> [Instructions for the task]: Only the lines with "handed" in the entries below belong in the answer; please copy them.

> [Data to process]:
(** X21: Without the driver there is no payroll: when the lookup of the driver
    gives no record, the answer is the failure dict for a missing driver
    and the commission engine is not consulted. *)
Theorem payroll_needs_driver (driver_id : string) (year month : Z) (w : world) :
  io_faults w = 0 →
  (∀ r, fst (find_by_id (payroll.json_store self) "drivers" driver_id w)
        ≠ Ok (Some r)) →
  payroll.calculate_driver_payroll self driver_id year month w
  = (Ok (list_to_map [("success", JBool false);
                      ("error", JStr "السائق غير موجود")]), w).
Proof.
  intros Hf Hnone. unfold payroll.calculate_driver_payroll. apply try_ok.
  rewrite (bind_ok _ _ _ _ _ (payroll_load_driver_calm driver_id w Hf)).
  destruct (fst (find_by_id _ "drivers" driver_id w)) as [[r|]|e] eqn:Hd; try done.
  by destruct (Hnone r).
Qed.

(** X22: A commission report that does not say success is handed back as it is,
    before any advance is looked at; and when the commission engine raises,
    what is handed back is the failure dict made from its error. *)
Theorem payroll_passes_on_commission_failure (driver_id : string) (year month : Z)
    (driver : Dict) (base : float) (w : world) :
  io_faults w = 0 →
  find_by_id (payroll.json_store self) "drivers" driver_id w = (Ok (Some driver), w) →
  py_float (dict_get_or driver "base_salary" (JInt 0)) = Ok base →
  (∀ report w1,
     payroll.calculate_monthly_commission_total self driver_id year month w
       = (Ok report, w1) →
     truthy (dict_get report "success") = false →
     payroll.calculate_driver_payroll self driver_id year month w = (Ok report, w1))
  ∧ (∀ e w1,
       payroll.calculate_monthly_commission_total self driver_id year month w
         = (Raise e, w1) →
       payroll.calculate_driver_payroll self driver_id year month w
       = (Ok (list_to_map
                [("success", JBool false);
                 ("error", JStr ("خطأ في حساب العمولات: " +:+ str_exn e));
                 ("total_commission", JInt 0)]), w1)).
Proof.
  intros Hf Hdriver Hbase. split.
  - intros report w1 Hreport Hfail.
    unfold payroll.calculate_driver_payroll. apply try_ok.
    erewrite bind_ok by (unfold payroll.load_driver; apply try_ok, Hdriver).
    rewrite (found_not_empty _ _ _ _ _ _ Hf Hdriver).
    cbn [default from_option id]. rewrite Hbase.
    rewrite (bind_ok (lift _) _ w _ w eq_refl).
    erewrite bind_ok by (unfold payroll.get_driver_commissions; apply try_ok, Hreport).
    by rewrite Hfail.
  - intros e w1 Hraise.
    unfold payroll.calculate_driver_payroll. apply try_ok.
    erewrite bind_ok by (unfold payroll.load_driver; apply try_ok, Hdriver).
    rewrite (found_not_empty _ _ _ _ _ _ Hf Hdriver).
    cbn [default from_option id]. rewrite Hbase.
    rewrite (bind_ok (lift _) _ w _ w eq_refl).
    erewrite bind_ok
      by (unfold payroll.get_driver_commissions; by erewrite try_raise by exact Hraise).
    unfold dict_get. rewrite list_to_map_cons, lookup_insert_eq. reflexivity.
Qed.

> [Expected output]:
(** X22: A commission report that does not say success is handed back as it is,
    what is handed back is the failure dict made from its error. *)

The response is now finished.